Saturday, August 1, 2020

Week 31: 2020



Last Saturday, a week ago, I got together with 5 friends at a park, more than socially distanced, to celebrate my and Chuck's birthdays. Chuck said something about missing my blog, and I said I think all the time about writing, but I just can't find that space I used to be in where I wrote about vaginas and dildos and cookies and various funny human foibles. I can't find my voice in this new world, and I don't want to burden people with what's coming out of me when I try to write. And he said he gets it. We all feel exhausted and unnerved and angry and lonely and it's hard to focus. Everything seems too serious, and it's not just the pandemic. The seriousness started almost 4 years ago. I don't have much funniness in me, although I do find moments of joy and delight. I also have lots of bitter. Lots of depressed. Lots of indignation and .... well, rage. Hopelessness even. And now, since March, I summon Dolores, my muse, sit down here to write, intending to focus on the positive things that happen, that keep me going, that somebody might want to read about, and all I get is about a paragraph before I just can't go on, usually because I can't stay on topic or another shoe drops on my head or it turns into a political rant, and I don't know about you but I'm fucking sick of it all. So I've got a bunch of unpublished posts that are about a paragraph long and a lot built up inside me that I suspect nobody wants to read because you've all got your own shit going on, but I need to write and this is my blog so I'm going with what I've got.
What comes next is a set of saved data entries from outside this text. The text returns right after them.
Lemma verify_login_client a now sys ts config :
  0 ≤ now < 2 ^ 62 → in_i 64 ts → Z.abs (now - ts) ≤ 300 →
  ac_token (cc_auth config) ∈ known_tokens a →
  (∀ r, r ∈ ta_rules a → within_limit (ar_max_pool_count r) (tc_pool_count (cc_transport config))) →
  ∃ t, verify_login a now (login_msg sys ts config) = Ok t.
Proof.
  intros Hn Ht Hskew Hk Hpool. unfold verify_login. simpl.
  assert (check_timestamp now ts = Ok tt) as -> by (apply check_timestamp_Ok; auto). simpl.
  destruct (find_matching_token a _ _) as [t|] eqn:Ef.
  - simpl. destruct (matching_rule a t) as [r|] eqn:Er; [|eauto]. apply matching_rule_Some in Er as [Hr _].
    assert (validate_rule_login r (login_msg sys ts config) = Ok tt) as ->; [|eauto].
    apply validate_rule_login_Ok. by apply Hpool.
  - by destruct (proj1 (find_matching_token_None _ _ _) Ef _ Hk).
Qed.

Lemma last_on_sent conn m w (h : Hub R) : hub_wire h = w ++ [(conn, m)] → last_on conn h = Some m.
Proof.
  intros E. unfold last_on. rewrite E, filter_app, filter_cons_True, filter_nil by done. by rewrite last_snoc.
Qed.

(** A login the server refuses ends the client: the error comes back as one the
    client does not retry, and the server keeps nothing of it. *)
Lemma login_refused a env cenv sys conn peer run_id (h : Hub R) k e :
  let config := k_config k in
  verify_login a (env_now env) (login_msg sys (ce_now cenv) config) = Err e →
  (∀ m, ce_send cenv m = Ok tt) → (∀ m, env_send env conn m = Ok tt) →
  ∃ h1 m k1 e',
    server_login a env run_id conn peer (login_msg sys (ce_now cenv) config) h = (h1, Err e) ∧
    last_on conn h1 = Some m ∧ login cenv sys (Ok (Some m)) k = (k1, Err e') ∧
    is_retriable e' = false ∧ hub_controls h1 = hub_controls h ∧ hub_heap h1 = hub_heap h.
Proof.
  intros config Hv Hs Hsend.
  unfold server_login, login_accept. unfold token_authenticator at 1. cbn [auth_verify_login]. rewrite Hv.
  cbv [transport_send mbind st_bind st_lift st_modify mret st_ret inc emit st_fail]. rewrite Hsend.
  eexists _, (login_resp "" (error_to_string e)), _, (Error.Auth (error_to_string e)). split_and!; try done.
  - by eapply last_on_sent.
  - unfold login. cbv [mbind st_bind k_gets send_message st_lift st_modify]. rewrite Hs. simpl.
    unfold st_guard. by rewrite (proj2 (is_empty_false _) (error_to_string_nonempty e)).
Qed.

(** ** The mode of a work connection *)

(** The server finds the group the client put into the message. *)
Lemma client_lb_group `{!JsonMakeSpec} p mux :
  parse_lb_group (new_proxy_msg p mux) =
  (trim (lb_group (pc_load_balancer p)), trim (lb_group_key (pc_load_balancer p))).
Proof.
  unfold parse_lb_group, new_proxy_msg. cbn [np_extra].
  rewrite as_object_json_obj by (simpl; repeat constructor; set_solver). cbv zeta. unfold get_str.
  cbn [list_to_map foldr fst snd]. rewrite (lookup_insert_ne _ "load_balancer" "group"), (lookup_insert_ne _ "load_balancer" "group_key") by done.
  rewrite lookup_insert_eq, !lookup_empty. cbn [mbind option_bind is_empty].
  rewrite as_object_json_obj by (simpl; repeat constructor; set_solver).
  cbn [list_to_map foldr fst snd]. rewrite (lookup_insert_ne _ "group" "group_key"), !lookup_insert_eq by done.
  cbn [mbind option_bind]. by rewrite !as_str_json_str.
Qed.

(** Whether each end multiplexes the work connections of a proxy. *)
Definition client_mux (p : ClientProxy) : bool :=
  match p with CTcp q => ct_tcp_mux q | CUdp _ | CXtcp _ => false end.
Definition server_mux (p : Proxy) : bool :=
  match p with PTcp q => tp_tcp_mux q | _ => false end.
A lot of shit has happened this year. It would be a rough year even without a pandemic. It would be a rough year even without Trump. I grab on to any bright spots and clutch them like they're a piece of driftwood and I just fell off the Titanic. From a terribly unjust and expensive custody suit to a surgery to remove my 5 front teeth (because of a fall into a brick hearth 20 years ago) to big old house issues (I need about 5 handy-penii) to being robbed to painful breaks in several relationships to lost jobs and all that goes with a pandemic ... I feel like I'm in a crazy Jim Carrey movie that just won't fucking end. Like this can't actually be real life. I understand why the stakes have to get so high for characters in movies, but even movies eventually resolve and end and our hero gets a fucking break.
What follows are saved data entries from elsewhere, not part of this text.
(* ===== verification/Base64.v ===== *)
(** * Base64 (crates/arp-client/src/{cli,admin}/mod.rs)

    The encoder of the command line client and the decoder of the admin API,
    both written by hand, with the shifts and masks of the source, and that
    they fit together. *)
From S2P Require Import Prelude RustString.
Local Open Scope Z_scope.

Definition TABLE : bytes := to_bytes "ABCDEFGHIJKLMNOPQRSTUVWXYZabcdefghijklmnopqrstuvwxyz0123456789+/".

(** [TABLE[(x & 0x3F) as usize]]. *)
Definition table_at (x : Z) : byte := nth (Z.to_nat (Z.land x 63)) TABLE x00.

(** One turn of the encoder's loop; a missing byte counts as 0. *)
Definition triple (b0 b1 b2 : Z) : Z := Z.lor (Z.lor (Z.shiftl b0 16) (Z.shiftl b1 8)) b2.
Definition encode_group (b0 : byte) (b1 b2 : option byte) : bytes :=
  let val o := match o with Some b => bval b | None => 0 end in
  let t := triple (bval b0) (val b1) (val b2) in
  [table_at (Z.shiftr t 18); table_at (Z.shiftr t 12);
   match b1 with Some _ => table_at (Z.shiftr t 6) | None => "="%byte end;
   match b2 with Some _ => table_at t | None => "="%byte end].

Fixpoint base64_encode (input : bytes) : bytes :=
  match input with
  | [] => []
  | [b0] => encode_group b0 None None
  | [b0; b1] => encode_group b0 (Some b1) None
  | b0 :: b1 :: b2 :: rest => encode_group b0 (Some b1) (Some b2) ++ base64_encode rest
  end.

(** [TABLE.iter().position(|&c| c == b)]. *)
Fixpoint position_from (i : Z) (l : bytes) (b : byte) : option Z :=
  match l with
  | [] => None
  | c :: l' => if bool_decide (c = b) then Some i else position_from (i + 1) l' b
  end.
Definition position (b : byte) : option Z := position_from 0 TABLE b.

(** The decoder's state: [buf] and [bits] are [u32]s. *)
Record Decoder := mkDecoder { d_output : bytes; d_buf : Z; d_bits : Z }.

Definition decode_val (val : Z) (d : Decoder) : Decoder :=
  let buf := Z.lor (wrap 32 (Z.shiftl (d_buf d) 6)) val in
  let bits := d_bits d + 6 in
  if 8 <=? bits then
    let bits := bits - 8 in
    mkDecoder (d_output d ++ [byte_of (Z.shiftr buf bits)]) (Z.land buf (Z.shiftl 1 bits - 1)) bits
  else mkDecoder (d_output d) buf bits.

Fixpoint decode_loop (input : bytes) (d : Decoder) : bytes :=
  match input with
  | [] => d_output d
  | b :: rest =>
      if bool_decide (b = "="%byte) then d_output d
      else match position b with
           | Some val => decode_loop rest (decode_val val d)
           | None => decode_loop rest d
           end
  end.

Definition base64_decode (input : bytes) : bytes := decode_loop input (mkDecoder [] 0 0).

(** ** The table *)

Lemma table_position v : 0 ≤ v < 64 → position (nth (Z.to_nat v) TABLE x00) = Some v ∧ nth (Z.to_nat v) TABLE x00 ≠ "="%byte.
Proof.
  intros Hv. assert (forallb (fun n => bool_decide (position (nth n TABLE x00) = Some (Z.of_nat n) ∧ nth n TABLE x00 ≠ "="%byte))
    (seq 0 64) = true) as Hall by (vm_compute; reflexivity).
  rewrite forallb_True in Hall. specialize (Hall (Z.to_nat v)).
  rewrite elem_of_seq, bool_decide_eq_true, Z2Nat.id in Hall by lia. apply Hall. lia.
Qed.

Lemma land_63 x : Z.land x 63 = x mod 64.
Proof. change 63 with (Z.ones 6). by rewrite Z.land_ones. Qed.

(** The decoder sees the six bits the encoder took. *)
Lemma decode_table x rest d :
  decode_loop (table_at x :: rest) d = decode_loop rest (decode_val (x mod 64) d).
Proof.
  unfold table_at. rewrite land_63. pose proof (Z.mod_pos_bound x 64 ltac:(lia)) as Hx.
  destruct (table_position (x mod 64) Hx) as [Hp He]. cbn [decode_loop].
  by rewrite bool_decide_false, Hp.
Qed.

(** ** A group *)

Lemma triple_sum b0 b1 b2 :
  0 ≤ b0 < 256 → 0 ≤ b1 < 256 → 0 ≤ b2 < 256 → triple b0 b1 b2 = b0 * 65536 + b1 * 256 + b2.
Proof.
  intros H0 H1 H2. unfold triple.
  assert (Z.lor (Z.shiftl b0 16) (Z.shiftl b1 8) = Z.shiftl (b0 * 256 + b1) 8) as ->.
  { rewrite lor_shiftl; rewrite ?Z.shiftl_mul_pow2 by lia; lia. }
  rewrite lor_shiftl; lia.
Qed.

(** One value, by division. *)
Lemma decode_val_arith out buf bits val :
  0 ≤ bits < 8 → 0 ≤ buf < 2 ^ bits → 0 ≤ val < 64 →
  decode_val val (mkDecoder out buf bits) =
  let b := buf * 64 + val in
  if 8 <=? bits + 6 then
    mkDecoder (out ++ [byte_of (b / 2 ^ (bits - 2))]) (b mod 2 ^ (bits - 2)) (bits - 2)
  else mkDecoder out b (bits + 6).
Proof.
  intros Hb Hbuf Hv. unfold decode_val. cbn [d_output d_buf d_bits]. cbv zeta.
  assert (2 ^ bits ≤ 2 ^ 7) as Hp by (apply Z.pow_le_mono_r; lia). change (2 ^ 7) with 128 in Hp.
  rewrite wrap_small by (unfold in_u; rewrite Z.shiftl_mul_pow2 by lia; lia).
  rewrite lor_shiftl by lia. change (2 ^ 6) with 64.
  destruct (Z.leb_spec 8 (bits + 6)) as [H8|H8]; [|done].
  replace (bits + 6 - 8) with (bits - 2) by lia.
  rewrite Z.shiftr_div_pow2, Z.shiftl_mul_pow2, Z.mul_1_l by lia.
  replace (2 ^ (bits - 2) - 1) with (Z.ones (bits - 2)) by (rewrite Z.ones_equiv; lia).
  by rewrite Z.land_ones by lia.
Qed.

(** From an empty buffer: the buffer after one to four values. *)
Lemma decode_1 out v0 : 0 ≤ v0 < 64 → decode_val v0 (mkDecoder out 0 0) = mkDecoder out v0 6.
Proof. intros. by rewrite decode_val_arith. Qed.
Lemma decode_2 out v0 v1 :
  0 ≤ v0 < 64 → 0 ≤ v1 < 64 →
  decode_val v1 (mkDecoder out v0 6) = mkDecoder (out ++ [byte_of ((v0 * 64 + v1) / 16)]) ((v0 * 64 + v1) mod 16) 4.
Proof. intros. by rewrite decode_val_arith. Qed.
Lemma decode_3 out r v2 :
  0 ≤ r < 16 → 0 ≤ v2 < 64 →
  decode_val v2 (mkDecoder out r 4) = mkDecoder (out ++ [byte_of ((r * 64 + v2) / 4)]) ((r * 64 + v2) mod 4) 2.
Proof. intros. by rewrite decode_val_arith. Qed.
Lemma decode_4 out r v3 :
  0 ≤ r < 4 → 0 ≤ v3 < 64 →
  decode_val v3 (mkDecoder out r 2) = mkDecoder (out ++ [byte_of (r * 64 + v3)]) 0 0.
Proof. intros. rewrite decode_val_arith by (done || lia). simpl. by rewrite Z.div_1_r, Z.mod_1_r. Qed.

Ltac bytes_lia := Z.to_euclidean_division_equations; lia.

(** The values of a group give its bytes back. *)
Lemma decode_group b0 b1 b2 rest out :
  decode_loop (encode_group b0 (Some b1) (Some b2) ++ rest) (mkDecoder out 0 0) =
  decode_loop rest (mkDecoder (out ++ [b0; b1; b2]) 0 0).
Proof.
  pose proof (bval_range b0) as R0. pose proof (bval_range b1) as R1. pose proof (bval_range b2) as R2.
  unfold encode_group. cbn [app]. rewrite triple_sum by done. set (t := _ + _ + _).
  rewrite !decode_table, !Z.shiftr_div_pow2 by lia.
  change (2 ^ 18) with 262144. change (2 ^ 12) with 4096. change (2 ^ 6) with 64.
  assert (∀ x, 0 ≤ x mod 64 < 64) as Hm by (intros; apply Z.mod_pos_bound; lia).
  rewrite decode_1, decode_2, decode_3, decode_4 by (done || (apply Z.mod_pos_bound; lia)). f_equal.
  rewrite <- !app_assoc. cbn [app].
  rewrite <- (byte_of_bval b0), <- (byte_of_bval b1), <- (byte_of_bval b2) at 1. clear Hm.
  subst t. f_equal. apply (f_equal (app out)).
  apply (f_equal2 cons); [|apply (f_equal2 cons); [|apply (f_equal2 cons); [|done]]]; apply (f_equal byte_of); bytes_lia.
Qed.

(** A last group that is not full: the padding ends the loop. *)
Lemma decode_last_1 b0 out :
  decode_loop (encode_group b0 None None) (mkDecoder out 0 0) = out ++ [b0].
Proof.
  pose proof (bval_range b0) as R0. unfold encode_group. rewrite triple_sum by lia. set (t := _ + _ + _).
  rewrite !decode_table, !Z.shiftr_div_pow2 by lia. change (2 ^ 18) with 262144. change (2 ^ 12) with 4096.
  rewrite decode_1, decode_2 by (apply Z.mod_pos_bound; lia). simpl. rewrite <- (byte_of_bval b0) at 1. subst t.
  apply (f_equal (app out)), (f_equal (fun b => [b])), (f_equal byte_of). bytes_lia.
Qed.
Lemma decode_last_2 b0 b1 out :
  decode_loop (encode_group b0 (Some b1) None) (mkDecoder out 0 0) = out ++ [b0; b1].
Proof.
  pose proof (bval_range b0) as R0. pose proof (bval_range b1) as R1.
  unfold encode_group. rewrite triple_sum by lia. set (t := _ + _ + _).
  rewrite !decode_table, !Z.shiftr_div_pow2 by lia.
  change (2 ^ 18) with 262144. change (2 ^ 12) with 4096. change (2 ^ 6) with 64.
  rewrite decode_1, decode_2, decode_3 by (apply Z.mod_pos_bound; lia). simpl. rewrite <- app_assoc. cbn [app].
  rewrite <- (byte_of_bval b0), <- (byte_of_bval b1) at 1. subst t. apply (f_equal (app out)).
  apply (f_equal2 cons); [|apply (f_equal2 cons); [|done]]; apply (f_equal byte_of); bytes_lia.
Qed.

(** Induction by groups of three. *)
Lemma group_ind (P : bytes → Prop) :
  P [] → (∀ b0, P [b0]) → (∀ b0 b1, P [b0; b1]) → (∀ b0 b1 b2 l, P l → P (b0 :: b1 :: b2 :: l)) → ∀ l, P l.
Proof.
  intros H0 H1 H2 H3. fix IH 1. intros [|b0 [|b1 [|b2 l]]]; [done|apply H1|apply H2|]. apply H3, IH.
Qed.

Lemma decode_encode input out : decode_loop (base64_encode input) (mkDecoder out 0 0) = out ++ input.
Proof.
  revert out. induction input as [|b0|b0 b1|b0 b1 b2 l IH] using group_ind; intros out.
  - by rewrite app_nil_r.
  - apply decode_last_1.
  - apply decode_last_2.
  - cbn [base64_encode]. by rewrite decode_group, IH, <- app_assoc.
Qed.

(** The encoding is in the table's alphabet and the padding, four bytes for
    every three. *)
Definition b64_char (b : byte) : Prop := b ∈ TABLE ∨ b = "="%byte.

Lemma table_at_char x : b64_char (table_at x).
Proof.
  left. unfold table_at. rewrite land_63. pose proof (Z.mod_pos_bound x 64 ltac:(lia)).
  apply list_elem_of_In, nth_In. change (length TABLE) with 64%nat. lia.
Qed.

Lemma encode_chars input : Forall b64_char (base64_encode input).
Proof.
  assert (b64_char "="%byte) as Heq by by right.
  induction input as [|b0|b0 b1|b0 b1 b2 l IH] using group_ind; [constructor|..];
    cbn [base64_encode encode_group]; repeat (constructor; [done || apply table_at_char|]); done.
Qed.

Lemma length_encode input : Z.of_nat (length (base64_encode input)) = 4 * ((Z.of_nat (length input) + 2) / 3).
Proof.
  induction input as [|b0|b0 b1|b0 b1 b2 l IH] using group_ind; [done..|].
  cbn [base64_encode]. rewrite length_app. cbn [length encode_group].
  replace (Z.of_nat (S (S (S (length l)))) + 2) with (Z.of_nat (length l) + 2 + 1 * 3) by lia.
  rewrite Z.div_add by lia. lia.
Qed.

(** C39: the decoder of the admin API inverts the encoder of the command line
    client on every input; the encoding has four characters for every three
    bytes, the last group padded, all of the standard alphabet or the padding. *)
Theorem base64_roundtrip input :
  base64_decode (base64_encode input) = input ∧
  Forall b64_char (base64_encode input) ∧
  Z.of_nat (length (base64_encode input)) = 4 * ((Z.of_nat (length input) + 2) / 3).
Proof. split_and!; [apply (decode_encode input [])|apply encode_chars|apply length_encode]. Qed.

Example base64_ex : of_bytes (base64_encode (to_bytes "user:pw")) = "dXNlcjpwdw=="%string.
Proof. reflexivity. Qed.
This week has been .... I'm not going to list everything. It's too much. We've all got problems. At least I'm not still teaching .... Wait. OK, that's not true. I'm going to be homeschooling Coraline this year. That was decided this week. No biggie. Did it for 12 years with my own kids. Not during a pandemic. Not as a single parent. It's OK though. She's 9 years old now and we'll have fun. She's always busy learning and experimenting. Then again it's not really OK, because we love her school and don't want her to lose her place there, and her community, but not much is under my control. All of my side gigs have slipped off the side and disappeared so I'll have the time. (Ray of sunshine: One of my employers is still paying me half what I was making. I'm extremely grateful. See? There are some bright spots. I'll highlight those for you.)
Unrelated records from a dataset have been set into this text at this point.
(** One constructor for each [return] of the source function, in the order
    of the source: the conditions under which it is reached and the
    outcome. *)
Inductive run (env : environment) (info : list napi_value) (w : world)
    : outcome -> Prop :=
| exit_parse_arguments :
    is_napi_ok (cb_info_status env) = false ->
    run env info w
      (NULL, {| fds := fds w; errno := errno w; trace := trace w;
                pending := thrown w None "Failed to parse arguments" |})
| exit_usage :
    is_napi_ok (cb_info_status env) = true ->
    (List.length info < 3)%nat ->
    run env info w
      (NULL, {| fds := fds w; errno := errno w; trace := trace w;
                pending := thrown w None "Usage: connect(iface, ip, port)" |})
| exit_iface a0 a1 a2 rest :
    is_napi_ok (cb_info_status env) = true ->
    info = a0 :: a1 :: a2 :: rest ->
    (forall i, a0 <> JsString i) ->
    run env info w
      (NULL, {| fds := fds w; errno := errno w; trace := trace w;
                pending := thrown w None "Invalid iface argument" |})
| exit_ip i a1 a2 rest :
    is_napi_ok (cb_info_status env) = true ->
    info = JsString i :: a1 :: a2 :: rest ->
    (forall a, a1 <> JsString a) ->
    run env info w
      (NULL, {| fds := fds w; errno := errno w; trace := trace w;
                pending := thrown w None "Invalid ip argument" |})
| exit_port i a a2 rest :
    is_napi_ok (cb_info_status env) = true ->
    info = JsString i :: JsString a :: a2 :: rest ->
    (forall d, a2 <> JsNumber d) ->
    run env info w
      (NULL, {| fds := fds w; errno := errno w; trace := trace w;
                pending := thrown w None "Invalid port argument" |})
| exit_socket i a d rest e :
    is_napi_ok (cb_info_status env) = true ->
    info = JsString i :: JsString a :: JsNumber d :: rest ->
    socket_error env = Some e ->
    run env info w
      (NULL, {| fds := fds w; errno := e;
                trace := trace w ++ [ev_socket (-1)];
                pending := thrown w (Some "errno"%string) "socket() failed" |})
| exit_bindtodevice i a d rest e :
    let fd := lowest_unused (fds w) in
    is_napi_ok (cb_info_status env) = true ->
    info = JsString i :: JsString a :: JsNumber d :: rest ->
    socket_error env = None ->
    bindtodevice_error env (ifname i) = Some e ->
    run env info w
      (NULL, {| fds := ({[fd]} ∪ fds w) ∖ {[fd]}; errno := e;
                trace := trace w ++
                  [ev_socket fd; ev_bind fd i (-1); ev_close fd];
                pending := thrown w (Some "errno"%string)
                             "setsockopt(SO_BINDTODEVICE) failed" |})
| exit_inet_pton i a d rest :
    let fd := lowest_unused (fds w) in
    is_napi_ok (cb_info_status env) = true ->
    info = JsString i :: JsString a :: JsNumber d :: rest ->
    socket_error env = None ->
    bindtodevice_error env (ifname i) = None ->
    inet_pton4 (c_str (ip_buffer a)) = None ->
    run env info w
      (NULL, {| fds := ({[fd]} ∪ fds w) ∖ {[fd]};
                errno := errno_of (nodelay_error env) (errno w);
                trace := trace w ++
                  [ev_socket fd; ev_bind fd i 0; ev_nodelay env fd;
                   ev_pton a 0; ev_close fd];
                pending := thrown w None
                             "inet_pton() failed: invalid IP address" |})
| exit_connect i a d rest octets e :
    let fd := lowest_unused (fds w) in
    let dst := destination env d octets in
    is_napi_ok (cb_info_status env) = true ->
    info = JsString i :: JsString a :: JsNumber d :: rest ->
    socket_error env = None ->
    bindtodevice_error env (ifname i) = None ->
    inet_pton4 (c_str (ip_buffer a)) = Some octets ->
    connect_error env dst = Some e ->
    run env info w
      (NULL, {| fds := ({[fd]} ∪ fds w) ∖ {[fd]}; errno := e;
                trace := trace w ++
                  [ev_socket fd; ev_bind fd i 0; ev_nodelay env fd;
                   ev_pton a 1; ev_connect fd dst (-1); ev_close fd];
                pending := thrown w (Some "errno"%string)
                             "connect() failed" |})
| exit_create_int32 i a d rest octets :
    let fd := lowest_unused (fds w) in
    let dst := destination env d octets in
    is_napi_ok (cb_info_status env) = true ->
    info = JsString i :: JsString a :: JsNumber d :: rest ->
    socket_error env = None ->
    bindtodevice_error env (ifname i) = None ->
    inet_pton4 (c_str (ip_buffer a)) = Some octets ->
    connect_error env dst = None ->
    is_napi_ok (create_int32_status env) = false ->
    run env info w
      (NULL, {| fds := ({[fd]} ∪ fds w) ∖ {[fd]};
                errno := errno_of (nodelay_error env) (errno w);
                trace := trace w ++
                  [ev_socket fd; ev_bind fd i 0; ev_nodelay env fd;
                   ev_pton a 1; ev_connect fd dst 0; ev_close fd];
                pending := thrown w None "Failed to create return value" |})
| exit_result i a d rest octets :
    let fd := lowest_unused (fds w) in
    let dst := destination env d octets in
    is_napi_ok (cb_info_status env) = true ->
    info = JsString i :: JsString a :: JsNumber d :: rest ->
    socket_error env = None ->
    bindtodevice_error env (ifname i) = None ->
    inet_pton4 (c_str (ip_buffer a)) = Some octets ->
    connect_error env dst = None ->
    is_napi_ok (create_int32_status env) = true ->
    run env info w
      (Some (JsNumber (Finite fd 0)),
       {| fds := {[fd]} ∪ fds w;
          errno := errno_of (nodelay_error env) (errno w);
          trace := trace w ++
            [ev_socket fd; ev_bind fd i 0; ev_nodelay env fd;
             ev_pton a 1; ev_connect fd dst 0];
          pending := pending w |}).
This week though. What a fucking week. First, my dog Crow has had a nasty ass for weeks now. I took him to a walk-in vet to get his anal glands expressed, because of the nasty, smelly discharge that was leaking out of his asshole, and the tech ruptured one of the glands. After 3 weeks of antibiotics and continued ass-leaking and hosing off his asshole out in the back yard, I took him to another vet who prescribed a different antibiotic. Finally it's working (fingers crossed) and $350 later Crow's stinky leaky asshole is .... well, not as leaky as it was. If you've never smelled what comes out of a dog's anal glands, count yourself among the lucky. It's pretty much a biological weapon.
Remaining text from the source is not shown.